** Exercise details **
For the material below, return exactly the lines starting at the one holding "- unfold position, set_position." and ending at the one holding "destruct (blk_write_law d", counting both as part of the range.

** Records for the exercise **

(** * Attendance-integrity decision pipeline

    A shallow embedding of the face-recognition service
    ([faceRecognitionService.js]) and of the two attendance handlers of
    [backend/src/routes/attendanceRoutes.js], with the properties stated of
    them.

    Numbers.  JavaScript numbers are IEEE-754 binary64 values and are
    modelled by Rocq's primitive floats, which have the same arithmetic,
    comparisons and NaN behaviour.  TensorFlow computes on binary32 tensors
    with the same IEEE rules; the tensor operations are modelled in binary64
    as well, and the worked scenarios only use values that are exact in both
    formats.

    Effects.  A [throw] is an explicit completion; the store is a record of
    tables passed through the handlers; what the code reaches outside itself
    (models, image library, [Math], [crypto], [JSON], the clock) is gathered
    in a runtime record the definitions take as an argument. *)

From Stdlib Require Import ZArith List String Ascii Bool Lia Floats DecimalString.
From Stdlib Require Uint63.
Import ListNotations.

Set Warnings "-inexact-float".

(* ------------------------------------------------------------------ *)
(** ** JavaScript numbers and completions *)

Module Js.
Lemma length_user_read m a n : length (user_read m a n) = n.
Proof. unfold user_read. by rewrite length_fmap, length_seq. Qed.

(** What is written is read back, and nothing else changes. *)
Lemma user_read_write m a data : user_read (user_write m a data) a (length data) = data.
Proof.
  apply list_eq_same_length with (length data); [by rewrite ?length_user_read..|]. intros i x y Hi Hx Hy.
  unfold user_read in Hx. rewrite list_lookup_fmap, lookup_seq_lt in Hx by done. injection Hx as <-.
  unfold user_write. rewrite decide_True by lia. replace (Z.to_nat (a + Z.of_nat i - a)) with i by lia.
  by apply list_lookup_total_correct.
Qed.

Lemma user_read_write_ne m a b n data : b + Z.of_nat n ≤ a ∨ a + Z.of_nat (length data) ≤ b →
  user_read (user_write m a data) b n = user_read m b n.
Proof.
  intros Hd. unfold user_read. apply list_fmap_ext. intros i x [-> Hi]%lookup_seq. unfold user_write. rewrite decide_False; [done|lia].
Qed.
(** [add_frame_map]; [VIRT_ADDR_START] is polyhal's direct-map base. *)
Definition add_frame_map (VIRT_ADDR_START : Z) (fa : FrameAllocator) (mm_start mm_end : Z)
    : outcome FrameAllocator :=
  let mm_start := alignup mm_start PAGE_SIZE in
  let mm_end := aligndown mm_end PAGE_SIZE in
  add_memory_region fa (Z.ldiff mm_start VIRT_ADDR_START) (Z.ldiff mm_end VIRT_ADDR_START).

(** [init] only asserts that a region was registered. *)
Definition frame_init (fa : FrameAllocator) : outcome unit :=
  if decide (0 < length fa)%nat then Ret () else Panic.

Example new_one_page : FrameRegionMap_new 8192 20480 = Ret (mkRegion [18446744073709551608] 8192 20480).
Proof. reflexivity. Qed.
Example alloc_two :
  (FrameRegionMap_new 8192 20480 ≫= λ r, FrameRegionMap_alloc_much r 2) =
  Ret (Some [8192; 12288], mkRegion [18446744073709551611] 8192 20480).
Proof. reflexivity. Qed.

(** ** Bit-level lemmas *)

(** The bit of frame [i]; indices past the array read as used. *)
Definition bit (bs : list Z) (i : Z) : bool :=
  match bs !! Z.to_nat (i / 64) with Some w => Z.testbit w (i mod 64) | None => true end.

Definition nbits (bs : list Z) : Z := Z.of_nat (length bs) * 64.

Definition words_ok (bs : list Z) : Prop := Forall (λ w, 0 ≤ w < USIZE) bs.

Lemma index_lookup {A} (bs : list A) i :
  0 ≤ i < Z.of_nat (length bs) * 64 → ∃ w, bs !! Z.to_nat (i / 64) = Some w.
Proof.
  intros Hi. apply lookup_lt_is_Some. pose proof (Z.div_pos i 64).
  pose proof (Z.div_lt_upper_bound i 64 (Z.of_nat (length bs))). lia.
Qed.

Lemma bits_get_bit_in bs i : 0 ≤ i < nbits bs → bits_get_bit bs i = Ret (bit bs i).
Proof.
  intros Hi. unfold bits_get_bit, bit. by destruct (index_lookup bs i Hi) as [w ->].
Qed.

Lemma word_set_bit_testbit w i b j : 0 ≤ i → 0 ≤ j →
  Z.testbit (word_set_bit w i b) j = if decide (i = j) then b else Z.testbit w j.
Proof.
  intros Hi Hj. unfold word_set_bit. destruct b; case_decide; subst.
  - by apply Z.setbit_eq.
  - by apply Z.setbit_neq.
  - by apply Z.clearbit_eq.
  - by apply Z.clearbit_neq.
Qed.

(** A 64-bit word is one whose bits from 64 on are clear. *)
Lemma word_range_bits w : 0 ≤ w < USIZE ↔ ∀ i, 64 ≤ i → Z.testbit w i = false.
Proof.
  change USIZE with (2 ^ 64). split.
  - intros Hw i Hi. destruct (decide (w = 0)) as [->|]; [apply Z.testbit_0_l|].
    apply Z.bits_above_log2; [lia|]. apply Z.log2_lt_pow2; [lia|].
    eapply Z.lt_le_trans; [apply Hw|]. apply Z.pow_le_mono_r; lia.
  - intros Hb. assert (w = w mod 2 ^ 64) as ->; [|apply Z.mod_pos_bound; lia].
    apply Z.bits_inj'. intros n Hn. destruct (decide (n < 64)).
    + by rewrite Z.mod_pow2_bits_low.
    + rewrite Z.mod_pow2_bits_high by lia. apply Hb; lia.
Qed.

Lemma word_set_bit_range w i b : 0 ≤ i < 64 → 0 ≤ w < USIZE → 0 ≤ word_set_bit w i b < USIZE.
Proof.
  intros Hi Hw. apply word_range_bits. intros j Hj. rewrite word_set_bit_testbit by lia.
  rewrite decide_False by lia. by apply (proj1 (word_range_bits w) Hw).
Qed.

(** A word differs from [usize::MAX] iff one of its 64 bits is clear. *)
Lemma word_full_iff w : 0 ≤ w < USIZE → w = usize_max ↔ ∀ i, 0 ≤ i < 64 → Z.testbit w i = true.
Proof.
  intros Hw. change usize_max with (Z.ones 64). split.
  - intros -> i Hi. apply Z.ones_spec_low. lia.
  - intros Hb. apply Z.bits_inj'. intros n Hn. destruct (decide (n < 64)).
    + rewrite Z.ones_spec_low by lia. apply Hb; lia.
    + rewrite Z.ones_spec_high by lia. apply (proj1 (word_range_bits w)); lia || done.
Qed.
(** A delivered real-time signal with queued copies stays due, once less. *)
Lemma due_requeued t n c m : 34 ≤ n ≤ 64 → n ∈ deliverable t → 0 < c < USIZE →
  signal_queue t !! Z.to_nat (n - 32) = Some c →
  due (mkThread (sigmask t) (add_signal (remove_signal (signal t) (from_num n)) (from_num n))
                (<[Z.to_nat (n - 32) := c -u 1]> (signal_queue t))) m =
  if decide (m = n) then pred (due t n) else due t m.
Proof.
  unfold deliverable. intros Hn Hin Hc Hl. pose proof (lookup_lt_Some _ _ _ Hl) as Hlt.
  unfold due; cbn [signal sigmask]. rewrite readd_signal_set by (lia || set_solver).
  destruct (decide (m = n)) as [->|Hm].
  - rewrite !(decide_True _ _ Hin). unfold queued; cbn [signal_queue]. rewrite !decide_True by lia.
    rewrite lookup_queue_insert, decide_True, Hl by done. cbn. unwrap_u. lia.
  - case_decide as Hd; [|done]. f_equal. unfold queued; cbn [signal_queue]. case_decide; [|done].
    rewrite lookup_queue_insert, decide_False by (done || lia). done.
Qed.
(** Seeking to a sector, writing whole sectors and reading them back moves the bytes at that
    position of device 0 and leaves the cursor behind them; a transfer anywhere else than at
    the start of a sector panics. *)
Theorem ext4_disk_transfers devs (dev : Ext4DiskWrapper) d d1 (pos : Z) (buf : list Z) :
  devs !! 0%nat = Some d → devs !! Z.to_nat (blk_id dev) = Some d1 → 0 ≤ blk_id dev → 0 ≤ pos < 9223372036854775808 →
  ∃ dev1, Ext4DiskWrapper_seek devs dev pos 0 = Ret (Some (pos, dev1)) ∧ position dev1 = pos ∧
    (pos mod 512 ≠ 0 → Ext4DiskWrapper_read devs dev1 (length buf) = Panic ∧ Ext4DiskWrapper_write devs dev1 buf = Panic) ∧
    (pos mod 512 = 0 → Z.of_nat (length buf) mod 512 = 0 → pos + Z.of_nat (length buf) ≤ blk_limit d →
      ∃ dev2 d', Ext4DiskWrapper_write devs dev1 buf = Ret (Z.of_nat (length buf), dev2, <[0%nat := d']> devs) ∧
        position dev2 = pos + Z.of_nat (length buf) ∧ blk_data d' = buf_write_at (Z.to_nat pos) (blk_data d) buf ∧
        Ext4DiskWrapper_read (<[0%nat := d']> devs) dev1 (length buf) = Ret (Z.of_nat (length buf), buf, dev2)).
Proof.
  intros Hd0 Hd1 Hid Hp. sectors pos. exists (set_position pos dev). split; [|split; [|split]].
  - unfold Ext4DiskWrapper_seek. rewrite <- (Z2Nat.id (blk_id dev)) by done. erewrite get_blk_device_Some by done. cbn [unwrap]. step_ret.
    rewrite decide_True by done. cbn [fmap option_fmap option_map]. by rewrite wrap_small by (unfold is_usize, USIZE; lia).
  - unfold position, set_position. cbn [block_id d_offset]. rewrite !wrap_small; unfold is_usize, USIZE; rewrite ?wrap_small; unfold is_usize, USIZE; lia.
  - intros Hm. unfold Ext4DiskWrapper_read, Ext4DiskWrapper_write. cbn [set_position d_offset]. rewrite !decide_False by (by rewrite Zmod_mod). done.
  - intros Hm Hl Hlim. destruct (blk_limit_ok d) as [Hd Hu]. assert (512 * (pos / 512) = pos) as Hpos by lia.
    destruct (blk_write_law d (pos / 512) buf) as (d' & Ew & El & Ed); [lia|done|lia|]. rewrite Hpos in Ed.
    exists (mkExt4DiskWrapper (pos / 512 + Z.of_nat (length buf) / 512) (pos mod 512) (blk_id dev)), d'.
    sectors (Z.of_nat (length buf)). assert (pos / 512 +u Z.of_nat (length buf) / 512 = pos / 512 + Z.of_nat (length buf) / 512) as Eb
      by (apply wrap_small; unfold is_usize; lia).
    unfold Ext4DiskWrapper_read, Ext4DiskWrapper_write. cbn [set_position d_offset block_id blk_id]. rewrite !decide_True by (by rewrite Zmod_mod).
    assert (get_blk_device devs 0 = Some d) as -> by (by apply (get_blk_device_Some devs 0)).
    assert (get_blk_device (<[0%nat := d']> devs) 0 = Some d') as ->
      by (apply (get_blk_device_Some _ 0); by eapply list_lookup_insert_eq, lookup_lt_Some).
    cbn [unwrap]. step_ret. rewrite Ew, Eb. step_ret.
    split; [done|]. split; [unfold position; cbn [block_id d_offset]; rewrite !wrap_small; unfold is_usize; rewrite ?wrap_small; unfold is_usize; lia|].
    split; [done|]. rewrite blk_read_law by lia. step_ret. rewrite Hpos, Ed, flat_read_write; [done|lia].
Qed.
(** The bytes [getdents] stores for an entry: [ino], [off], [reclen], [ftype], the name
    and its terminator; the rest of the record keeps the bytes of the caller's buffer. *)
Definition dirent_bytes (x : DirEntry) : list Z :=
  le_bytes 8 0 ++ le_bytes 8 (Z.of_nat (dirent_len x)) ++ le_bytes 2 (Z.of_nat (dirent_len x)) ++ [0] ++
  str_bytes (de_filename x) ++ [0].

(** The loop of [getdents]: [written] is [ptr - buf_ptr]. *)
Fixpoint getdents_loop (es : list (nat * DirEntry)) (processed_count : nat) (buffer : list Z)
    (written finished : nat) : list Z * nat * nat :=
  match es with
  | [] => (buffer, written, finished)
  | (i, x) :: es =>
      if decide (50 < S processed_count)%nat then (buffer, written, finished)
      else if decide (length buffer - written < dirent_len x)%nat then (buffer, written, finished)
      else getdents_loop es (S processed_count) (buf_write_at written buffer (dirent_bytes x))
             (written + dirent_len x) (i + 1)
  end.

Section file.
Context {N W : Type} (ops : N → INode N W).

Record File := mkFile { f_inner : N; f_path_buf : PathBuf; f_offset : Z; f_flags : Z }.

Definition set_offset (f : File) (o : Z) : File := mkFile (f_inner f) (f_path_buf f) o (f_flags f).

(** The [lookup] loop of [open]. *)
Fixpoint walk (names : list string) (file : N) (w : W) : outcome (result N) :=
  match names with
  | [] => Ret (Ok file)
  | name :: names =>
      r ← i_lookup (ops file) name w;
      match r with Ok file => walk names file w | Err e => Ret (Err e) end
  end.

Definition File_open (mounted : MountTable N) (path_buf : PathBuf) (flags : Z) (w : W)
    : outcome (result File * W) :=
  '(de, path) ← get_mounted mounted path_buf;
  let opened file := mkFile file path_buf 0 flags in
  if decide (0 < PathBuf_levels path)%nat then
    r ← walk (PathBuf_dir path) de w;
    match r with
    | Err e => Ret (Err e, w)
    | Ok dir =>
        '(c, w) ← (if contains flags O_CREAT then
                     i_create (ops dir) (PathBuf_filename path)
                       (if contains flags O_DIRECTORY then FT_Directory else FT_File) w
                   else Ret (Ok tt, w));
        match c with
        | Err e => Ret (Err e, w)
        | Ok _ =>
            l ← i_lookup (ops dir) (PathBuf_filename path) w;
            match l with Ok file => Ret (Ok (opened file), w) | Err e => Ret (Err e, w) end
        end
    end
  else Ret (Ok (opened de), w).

** Expected answer **
  - unfold position, set_position. cbn [block_id d_offset]. rewrite !wrap_small; unfold is_usize, USIZE; rewrite ?wrap_small; unfold is_usize, USIZE; lia.
  - intros Hm. unfold Ext4DiskWrapper_read, Ext4DiskWrapper_write. cbn [set_position d_offset]. rewrite !decide_False by (by rewrite Zmod_mod). done.
  - intros Hm Hl Hlim. destruct (blk_limit_ok d) as [Hd Hu]. assert (512 * (pos / 512) = pos) as Hpos by lia.
    destruct (blk_write_law d (pos / 512) buf) as (d' & Ew & El & Ed); [lia|done|lia|]. rewrite Hpos in Ed.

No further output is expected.